→ **Work required**
Your answer is the lines below, exactly, from the one that contains "[arg g_address operator];" through the one that contains "mret (PubKey, Endpoint, UpdatedAt, Active).", both included.
── The data ──
(* ===== verification/ResolverRegistryBinding.v ===== *)
(** The generated binding of contracts/ResolverRegistry.sol
    (src/resolver/internal/chain/bindings/resolver_registry.go): its ABI, its structs, and the
    methods of its caller, transactor and filterer over the bound contract of Abi.v.
    The session and raw wrappers, which preset the options, and the deployment are
    left out: nothing in the repository uses them. *)
From S2P Require Import Prelude Chain Events Abi.
Import Chain.

Local Open Scope Z_scope.
Local Open Scope string_scope.
Local Open Scope abi_scope.

Module ResolverRegistryBinding.
Import Abi.

(** ResolverRegistryMetaData.ABI: the methods and the events. *)
Definition ResolverRegistryMetaData : abi := mkAbi
  [("MAX_ENDPOINT_LENGTH", mkMethod [] [TUint 256]);
   ("activeResolvers", mkMethod [] [TSlice (TAddress); TSlice (TBytesN 32); TSlice (TString)]);
   ("announce", mkMethod [TBytesN 32; TString] []);
   ("getResolver", mkMethod [TAddress] [TBytesN 32; TString; TUint 64; TBool]);
   ("operatorAt", mkMethod [TUint 256] [TAddress]);
   ("operatorCount", mkMethod [] [TUint 256]);
   ("revoke", mkMethod [] [])]
  [("ResolverAnnounced", [(true, TAddress); (false, TBytesN 32); (false, TString)]);
   ("ResolverRevoked", [(true, TAddress)])].

(** The structs of the events; the raw log is kept next to them. *)
Record ResolverRegistryResolverAnnounced := mkResolverAnnounced {
  ResolverAnnounced_Operator : address; ResolverAnnounced_PubKey : bytes; ResolverAnnounced_Endpoint : bytes }.
Definition g_ResolverAnnounced : gotype ResolverRegistryResolverAnnounced :=
  g_struct {{ g_address; g_bytes32; g_string }}
    (fun x => << ResolverAnnounced_Operator x; ResolverAnnounced_PubKey x; ResolverAnnounced_Endpoint x >>)
    (fun x => let '<< x0; x1; x2 >> := x in mkResolverAnnounced x0 x1 x2)
    ltac:(by intros []) ltac:(by intros (? & ? & ? & [])).

Record ResolverRegistryResolverRevoked := mkResolverRevoked {
  ResolverRevoked_Operator : address }.
Definition g_ResolverRevoked : gotype ResolverRegistryResolverRevoked :=
  g_struct {{ g_address }}
    (fun x => << ResolverRevoked_Operator x >>)
    (fun x => let '<< x0 >> := x in mkResolverRevoked x0)
    ltac:(by intros []) ltac:(by intros (? & [])).

(** type ResolverRegistry struct: the three parts over one bound contract *)
Record ResolverRegistry := mkResolverRegistry { Caller : BoundContract; Transactor : BoundContract; Filterer : BoundContract }.

Section ResolverRegistryBinding.
Context {W E CO TO Tx Log : Type} {B : Bound W E CO TO Tx Log}.

Definition bindResolverRegistry (addr : address) : go E BoundContract :=
  parsed ← of_sum (GetAbi ResolverRegistryMetaData); mret (mkBound addr parsed).
Definition NewResolverRegistry (addr : address) : go E ResolverRegistry :=
  contract ← bindResolverRegistry addr; mret (mkResolverRegistry contract contract contract).
Definition NewResolverRegistryCaller (addr : address) : go E BoundContract := contract ← bindResolverRegistry addr; mret contract.
Definition NewResolverRegistryTransactor (addr : address) : go E BoundContract := contract ← bindResolverRegistry addr; mret contract.
Definition NewResolverRegistryFilterer (addr : address) : go E BoundContract := contract ← bindResolverRegistry addr; mret contract.

(** ** The caller *)
Definition MAXENDPOINTLENGTH (c : BoundContract) (opts : CO) : M (Z) :=
  out ← call c opts "MAX_ENDPOINT_LENGTH" [];
  convert g_bigint out 0.
Definition ActiveResolvers (c : BoundContract) (opts : CO) : M (list address * list bytes * list bytes) :=
  out ← call c opts "activeResolvers" [];
  Operators ← convert (g_slice g_address) out 0;
  PubKeys ← convert (g_slice g_bytes32) out 1;
  Endpoints ← convert (g_slice g_string) out 2;
  mret (Operators, PubKeys, Endpoints).
Definition GetResolver (c : BoundContract) (opts : CO) (operator : address) : M (bytes * bytes * Z * bool) :=
  out ← call c opts "getResolver" [arg g_address operator];
  PubKey ← convert g_bytes32 out 0;
  Endpoint ← convert g_string out 1;
  UpdatedAt ← convert (g_uint 64) out 2;
  Active ← convert g_bool out 3;
  mret (PubKey, Endpoint, UpdatedAt, Active).
Definition OperatorAt (c : BoundContract) (opts : CO) (i : Z) : M (address) :=
  out ← call c opts "operatorAt" [arg g_bigint i];
  convert g_address out 0.
Definition OperatorCount (c : BoundContract) (opts : CO) : M (Z) :=
  out ← call c opts "operatorCount" [];
  convert g_bigint out 0.

(** ** The transactor *)
Definition Announce (c : BoundContract) (opts : TO) (pubKey : bytes) (endpoint : bytes) : M Tx :=
  transact c opts "announce" [arg g_bytes32 pubKey; arg g_string endpoint].
Definition Revoke (c : BoundContract) (opts : TO) : M Tx :=
  transact c opts "revoke" [].

(** ** The filterer *)
Definition ResolverAnnouncedIterator : Type := Events.Iterator Log E ResolverRegistryResolverAnnounced.
Definition ResolverAnnouncedIterator_Next (c : BoundContract) : bool -> ResolverAnnouncedIterator -> bool * ResolverAnnouncedIterator :=
  Events.Next (UnpackLog c g_ResolverAnnounced "ResolverAnnounced").
Definition ResolverAnnouncedIterator_Error (it : ResolverAnnouncedIterator) : option E := Events.it_fail it.
Definition FilterResolverAnnounced (c : BoundContract) (opts : FilterOpts) (operator : list address) : M ResolverAnnouncedIterator :=
  filter g_ResolverAnnounced c opts "ResolverAnnounced" [rule g_address operator].
Definition WatchResolverAnnounced (c : BoundContract) (opts : FilterOpts) (operator : list address) :
    M (Watch.state Log E ResolverRegistryResolverAnnounced -> Watch.input Log E -> option (list (ResolverRegistryResolverAnnounced * Log) * Watch.state Log E ResolverRegistryResolverAnnounced)) :=
  watch g_ResolverAnnounced c opts "ResolverAnnounced" [rule g_address operator].
Definition ParseResolverAnnounced (c : BoundContract) (log : Log) : go E (ResolverRegistryResolverAnnounced * Log) := parse c g_ResolverAnnounced "ResolverAnnounced" log.
Definition ResolverRevokedIterator : Type := Events.Iterator Log E ResolverRegistryResolverRevoked.
Definition ResolverRevokedIterator_Next (c : BoundContract) : bool -> ResolverRevokedIterator -> bool * ResolverRevokedIterator :=
  Events.Next (UnpackLog c g_ResolverRevoked "ResolverRevoked").
Definition ResolverRevokedIterator_Error (it : ResolverRevokedIterator) : option E := Events.it_fail it.
Definition FilterResolverRevoked (c : BoundContract) (opts : FilterOpts) (operator : list address) : M ResolverRevokedIterator :=
  filter g_ResolverRevoked c opts "ResolverRevoked" [rule g_address operator].
Definition WatchResolverRevoked (c : BoundContract) (opts : FilterOpts) (operator : list address) :
    M (Watch.state Log E ResolverRegistryResolverRevoked -> Watch.input Log E -> option (list (ResolverRegistryResolverRevoked * Log) * Watch.state Log E ResolverRegistryResolverRevoked)) :=
  watch g_ResolverRevoked c opts "ResolverRevoked" [rule g_address operator].
Definition ParseResolverRevoked (c : BoundContract) (log : Log) : go E (ResolverRegistryResolverRevoked * Log) := parse c g_ResolverRevoked "ResolverRevoked" log.

(** Every read, on arguments of its Go types, ends in an error or in results of
    its Go types: the conversions of its results never panic. *)
Definition reads_typed (c : BoundContract) (opts : CO) : Prop :=
  post (wf g_bigint) (MAXENDPOINTLENGTH c opts)
  /\ post (fun '(Operators, PubKeys, Endpoints) => wf (g_slice g_address) Operators /\ wf (g_slice g_bytes32) PubKeys /\ wf (g_slice g_string) Endpoints) (ActiveResolvers c opts)
  /\ (forall operator, wf g_address operator -> post (fun '(PubKey, Endpoint, UpdatedAt, Active) => wf g_bytes32 PubKey /\ wf g_string Endpoint /\ wf (g_uint 64) UpdatedAt /\ wf g_bool Active) (GetResolver c opts operator))
  /\ (forall i, wf g_bigint i -> post (wf g_address) (OperatorAt c opts i))
  /\ post (wf g_bigint) (OperatorCount c opts).
Context {BL : BoundLaws W E CO TO Tx Log}.
Lemma ResolverRegistry_reads_typed c opts : bc_abi c = ResolverRegistryMetaData -> reads_typed c opts.
Proof. intros Hc. unfold reads_typed. split_and!; reads_typed Hc. Qed.
End ResolverRegistryBinding.
End ResolverRegistryBinding.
───
→ **Solution for this task**
  out ← call c opts "getResolver" [arg g_address operator];
  PubKey ← convert g_bytes32 out 0;
  Endpoint ← convert g_string out 1;
  UpdatedAt ← convert (g_uint 64) out 2;
  Active ← convert g_bool out 3;
  mret (PubKey, Endpoint, UpdatedAt, Active).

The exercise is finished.